I chose the 8620 carbon steel for the body of the Sterling Irons single length irons because it can be bent more easily, plus and minus 4 degrees for lie angle changes, or if you need to tweak the loft to fill additional gaps you can bend some of lofts as well.

Club makers will all tell you when they have investment cast 17-4 stainless for the body of the heads like with the Cobra One irons, it is very difficult to bend…and if you can bend it you are only able to bend it to a degree or maybe 2 at the very most.

So the custom lie and loft fitting capability in the Sterling Irons single length irons is more than twice as good is what is in Cobra One irons.

Off the Rack vs Custom Fit

Finally, the biggest difference Sterling Irons Single Length Irons are that they are only sold as custom fit for each golfer.
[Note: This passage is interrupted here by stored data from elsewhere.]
(* ===== verification/AdminProtocol.v ===== *)
(** * The admin protocol

    [include/public/nimblefix/session/admin_protocol.h] and
    [src/session/admin_protocol.cpp]: the single-session FIX state machine above
    [SessionCore] and the session store.  [Admin] is [AdminProtocol::Impl], the
    handlers are calls in the state-and-error monad [SE] (a failing call keeps
    the mutations made before the failure), and the message codec
    ([fix_codec.cpp]) is an interface ([Codec]).

    Lifetimes are part of the model: a [MessageRef] says which storage it points
    into, because an event that outlives that storage is unusable.  Left out are
    the recycled replay buffers ([AcquireReplayFrameBuffer] only decides whether
    the frame list is shared or copied) and the benchmark counters. *)
From S2P Require Import Calendar.
From S2P Require Import Prelude Base IntFormat FixTags Wire RawPassThrough Frame Message Validation.
From S2P Require Import TransportProfile SessionCore SessionStore.
From stdpp Require Import pretty.
Open Scope Z_scope.

(** ** Interfaces *)

(** What the session layer calls in [fix_codec.cpp]: decoding with the checksum
    switch, the precompiled template of a message type, the generic encoder and
    the wall clock text. *)
Class Codec := {
  codec_dictionary :: Dictionary;
  has_sse2 : bool;
  DecodeFixMessageView : list Z -> bool -> Result DecodedMessageView;
  find_template : string -> option (MessageView -> EncodeOptions -> Result (list Z));
  EncodeFixMessageToBuffer : MessageView -> EncodeOptions -> Result (list Z);
  CurrentUtcTimestamp : TimestampResolution -> list Z;
}.

(** ** Configuration, events and state *)

Record LogonField := MkLogonField { lf_tag : Z; lf_value : string }.

Record AdminProtocolConfig := MkAdminConfig {
  ac_session : SessionConfig;
  ac_transport_profile : TransportSessionProfile;
  ac_begin_string : string;
  ac_sender_comp_id : string;
  ac_target_comp_id : string;
  ac_default_appl_ver_id : string;
  ac_supported_app_msg_types : list string;
  ac_heartbeat_interval_seconds : Z;
  ac_sending_time_threshold_seconds : Z;
  ac_warmup_message_count : Z;
  ac_logon_fields : list LogonField;
  ac_timestamp_resolution : TimestampResolution;
  ac_application_messages_available : bool;
  ac_reset_seq_num_on_logon : bool;
  ac_reset_seq_num_on_logout : bool;
  ac_reset_seq_num_on_disconnect : bool;
  ac_refresh_on_logon : bool;
  ac_send_next_expected_msg_seq_num : bool;
  ac_validation_policy : ValidationPolicy;
  ac_validation_callback : option ValidationCallback;
}.

Definition with_transport_profile (p : TransportSessionProfile) (c : AdminProtocolConfig) : AdminProtocolConfig :=
  let 'MkAdminConfig a0 _ a2 a3 a4 a5 a6 a7 a8 a9 a10 a11 a12 a13 a14 a15 a16 a17 a18 a19 := c in
  MkAdminConfig a0 p a2 a3 a4 a5 a6 a7 a8 a9 a10 a11 a12 a13 a14 a15 a16 a17 a18 a19.

Record SessionSendEnvelopeView := MkEnvelope {
  env_sender_sub_id : list Z;
  env_target_sub_id : list Z;
  env_appl_ver_id : list Z;
}.
Definition no_envelope : SessionSendEnvelopeView := MkEnvelope [] [] [].

(** Where the view of a message reference points: shared ownership, the decode
    scratch of the protocol object, the [owned_application_message_] of the event
    it sits in, or storage that no longer exists. *)
Inductive RefStorage := kShared | kDecodeScratch | kEventStorage | kDangling.

Record MessageRef := MkRef { ref_view : MessageView; ref_storage : RefStorage }.

Definition owns_storage (r : MessageRef) : bool := match ref_storage r with kShared => true | _ => false end.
Sterling Irons single length irons are not put in the any of the pro shops or the retail golf stores where the main form of business is to sell the clubs with one series of standard specifications to be sold on the standard off the rack, which is how the Cobra one single length iron is sold as one standard form to millions of golfers who are completely different from each other in their size, their strength, their athletic ability, and most of all their strength characteristics.

So, with Sterling Irons Single Length, you can only get them custom fit through a club maker or custom fit at SterlingIrons.com.

With Cobra it is simply one form off the rack and “we hope you play well with it”.

So these are the key benefits when you want to compare the Sterling Irons single length irons with the Cobra One single length irons.

  • With Sterling Irons you have a shorter single length, which you need for better shot consistently and more consistent on-center hits.
  • With Sterling Irons single length irons, you have a higher COR face on the 4-7 irons to help bring a higher ball speed and give you distance back at the 8-iron length of 36.5 inches.
  • The single length Cobra vs single length Sterling Irons are made with the 8620 soft carbon body for much wider range and bendability for custom fitting for lie and loft. The Cobra ones are cast from 17-4 which is very difficult to bend for loft and lie fitting.
  • And finally, Sterling Irons Single length irons are only available to golfer’s custom fit through club makers or custom fit by SterlingIrons.com. Cobra one are primarily sold standard off the rack in golf course retail shops or pro shops.

Those are the key differences and as a thirty-seven year designer of club heads, I really feel that the Sterling Irons Single Length hence are the best single length iron model on the market.

Thanks very much for your interest and a very best year in this great game.